Everything Else

The Frayed Ends Of Senility

If I could pinpoint where it all went wrong for me, I’d probably blame that weird kid on my bus who got me into metal at an early age. Early 90s kids on the brink of puberty didn’t have a lot of places to turn to for metal so we traded cassettes. We would steal petty cash from our parents and bike down to the record store or tape stuff off the radio. I still remember finding out that Chicago had a pirate metal station that broadcast on Saturday nights that introduced me to all kinds of music I would never have heard. Kids today have no idea how hard we had it. 

Everything started with two of the big four: Metallica and Megadeth. I still remember finding out that the thumping bass line intro to MTV news was  the intro to Peace Sells, But Who’s Buying? But most of all I remember the first time I saw the cover of Master of Puppets and took that journey. That’s all it took.

I had an unhealthy obsession with Metallica and listened to the black album more times than should be considered legal. It still didn’t hold a creative candle to their first four records but at the time it was such a massive hit it couldn’t be avoided. That’s something that’ll likely never be said about a metal album ever again.

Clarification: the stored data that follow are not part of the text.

(** * OutboundOS: [parse_linkedin.py] and the profile parser it drives

    The development has two layers.

    - The command-line script [parse_linkedin.py] is embedded statement by
      statement in a small state-and-exception monad over the two output
      streams.  The extractor it imports is a parameter of the model.
    - The structural parser that the design document describes (normalizer,
      segmenter, date ranges, entry parsers, assembler) is modelled from
      that document. *)

From Stdlib Require Import String Ascii ZArith NArith Arith Bool Lia List.
From Stdlib Require Import Permutation DecimalString.
Import ListNotations.

Set Warnings "-register-all".


(* ===================================================================== *)
(** ** Python text and values *)
(* ===================================================================== *)

(** A Python [str] is a sequence of Unicode code points. *)
Definition pystr := list N.

Definition lit (s : string) : pystr :=
  map N_of_ascii (list_ascii_of_string s).

Definition pystr_eqb (a b : pystr) : bool :=
  if list_eq_dec N.eq_dec a b then true else false.

Definition ch_newline : N := 10.
Definition ch_quote : N := 34.
Definition ch_backslash : N := 92.

(** The values [json.dumps] is given in the script.  Floats are left out;
    [PObj cls] stands for any object the encoder has no rule for (a set, a
    class instance, ...) and carries its class name. *)
Inductive pyval : Type :=
| PNone
| PBool (b : bool)
| PInt (z : Z)
| PStr (s : pystr)
| PList (items : list pyval)
| PDict (items : list (pyval * pyval))
| PObj (cls : string).

(** The argument of [SystemExit]: [None], an integer ([True] and [False]
    are the integers 1 and 0), or any other object, kept by the text
    [str()] gives for it. *)
Inductive exit_code : Type :=
| CodeNone
| CodeInt (z : Z)
| CodeOther (text : pystr).

(** Exceptions.  [Exc cls msg] is an instance of [Exception] (of its
    subclass [cls]) whose [str()] is [msg]; the other two are instances of
    [BaseException] only. *)
Inductive pyexc : Type :=
| Exc (cls : string) (msg : pystr)
| SystemExit (code : exit_code)
| BaseExc (cls : string).

(** [isinstance(e, Exception)] *)
Definition is_Exception (e : pyexc) : bool :=
  match e with
  | Exc _ _ => true
  | SystemExit _ | BaseExc _ => false
  end.

(** [str(e)] *)
Definition py_str (e : pyexc) : pystr :=
  match e with
  | Exc _ msg => msg
  | SystemExit CodeNone => lit "None"
  | SystemExit (CodeInt z) => lit (NilZero.string_of_int (Z.to_int z))
  | SystemExit (CodeOther text) => text
  | BaseExc _ => []
  end.

Definition result (A : Type) : Type := (pyexc + A)%type.

(** Left-to-right traversal that stops at the first exception. *)
Definition map_result {A B : Type} (f : A -> result B)
  : list A -> result (list B) :=
  fix go (l : list A) : result (list B) :=
    match l with
    | [] => inr []
    | x :: t =>
        match f x with
        | inl e => inl e
        | inr y =>
            match go t with
            | inl e => inl e
            | inr ys => inr (y :: ys)
            end
        end
    end.

(* ===================================================================== *)
(** ** [json.dumps] with its default arguments *)
(* ===================================================================== *)

Definition hexdigit (d : N) : N :=
  if (d <? 10)%N then (48 + d)%N else (87 + d)%N.

(** ['\\u{0:04x}'.format(n)] for [n < 0x10000] *)
Definition u_escape (n : N) : pystr :=
  [ch_backslash; 117%N;
   hexdigit ((n / 4096) mod 16); hexdigit ((n / 256) mod 16);
   hexdigit ((n / 16) mod 16); hexdigit (n mod 16)]%N.

(** The replacement [py_encode_basestring_ascii] makes for one code point:
    [ESCAPE_DCT] first, printable ASCII unchanged, [\uXXXX] otherwise, as a
    surrogate pair above the basic plane. *)
Definition escape_char (c : N) : pystr :=
  if (c =? 34)%N then [ch_backslash; ch_quote]
  else if (c =? 92)%N then [ch_backslash; ch_backslash]
  else if (c =? 8)%N then [ch_backslash; 98%N]
  else if (c =? 12)%N then [ch_backslash; 102%N]
  else if (c =? 10)%N then [ch_backslash; 110%N]
  else if (c =? 13)%N then [ch_backslash; 114%N]
  else if (c =? 9)%N then [ch_backslash; 116%N]
  else if ((32 <=? c) && (c <=? 126))%N then [c]
  else if (c <? 65536)%N then u_escape c
  else
    let n := (c - 65536)%N in
    u_escape (N.lor 55296 (N.land (N.shiftr n 10) 1023))
      ++ u_escape (N.lor 56320 (N.land n 1023)).

Definition encode_str (s : pystr) : pystr :=
  ch_quote :: flat_map escape_char s ++ [ch_quote].

Definition int_repr (z : Z) : pystr :=
  lit (NilZero.string_of_int (Z.to_int z)).

Definition class_name (v : pyval) : string :=
  match v with
  | PNone => "NoneType"
  | PBool _ => "bool"
  | PInt _ => "int"
  | PStr _ => "str"
  | PList _ => "list"
  | PDict _ => "dict"
  | PObj cls => cls
  end.

(** A dictionary key is written as a JSON string; keys that are not
    [str], [int], [bool] or [None] raise [TypeError]. *)
Definition encode_key (k : pyval) : result pystr :=
  match k with
  | PStr s => inr (encode_str s)
  | PInt z => inr (encode_str (int_repr z))
  | PBool true => inr (encode_str (lit "true"))
  | PBool false => inr (encode_str (lit "false"))
  | PNone => inr (encode_str (lit "null"))
  | _ => inl (Exc "TypeError"
                (lit "keys must be str, int, float, bool or None, not "
                   ++ lit (class_name k)))
  end.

Like any young metal fan, a large part of me died when Load came out (airhorn). The guys all cut their hair short and basically made an old man alt rock record. Anyone worth anything hated alt rock wholly and on principle. While I eventually came around on a few songs, the initial betrayal that I felt took years to overcome. How could this be the same band?

Pretty simply put: they just weren’t. A lot of people will say Metallica died when that bus crashed and Cliff Burton lost his life. But it’s mostly Bob Rock’s fault.

I draw a pretty hard line at James Hetfield blowing out his voice during the Garage Inc. recording. Since then, Metallica’s been stuck with the James Hetfield soundboard version of a lead vocalist. And as far as plausible conspiracy theories go, I’m mostly on board the Lars Didn’t Play Drums On Justice train. I would even argue the best recent live performance of Metallica was a group of 12 year old kids in front of some cafe in Kansas City. 

Which brings us to present day Metallica. A lot of people with similar Metallica opinions will say their latest album is actually pretty good but here’s an admission: I haven’t listened to it. I heard one of the singles maybe one time through and it was fine. It would certainly be categorized as something closer to thrash than butt rock but it’s non-essential music. No one needs a new Metallica album and no one has needed one since 1991.

And even if they never wrote another new song but continued performing live, I’d still resent the shit out of them because they’re absolutely terrible. Watch any clip of them from after the recordings released as part of the Live Shit Binge and Purge box set and it’s blatantly obvious they have nothing left. They’ve been running on empty for almost 30 years.

Naturally, they’re going to sell out Soldier Field this June in the year of our lord 2017 because most people hear the name Metallica and instantly open up their wallets. I admit I have given it thought and the main reason is that I’ve yet to see a show at Soldier Field. In some other universe, Metallica would be a great reason to go but if I’m going to stand there and watch them butcher all the songs I loved as a kid, someone should have to pay me and arm me with rotting produce.

I’m sorry Metallica. You won’t be getting my money this summer. Thankfully it’s no longer the early 90s and anyone with an interest in metal can go find hundreds of bands on bandcamp or Spotify and revel in their loudness, then go hit up one of their shows for 15 dollars or less. Without Metallica, most of those bands don’t exist. Unfortunately it’s high time Metallica stopped existing.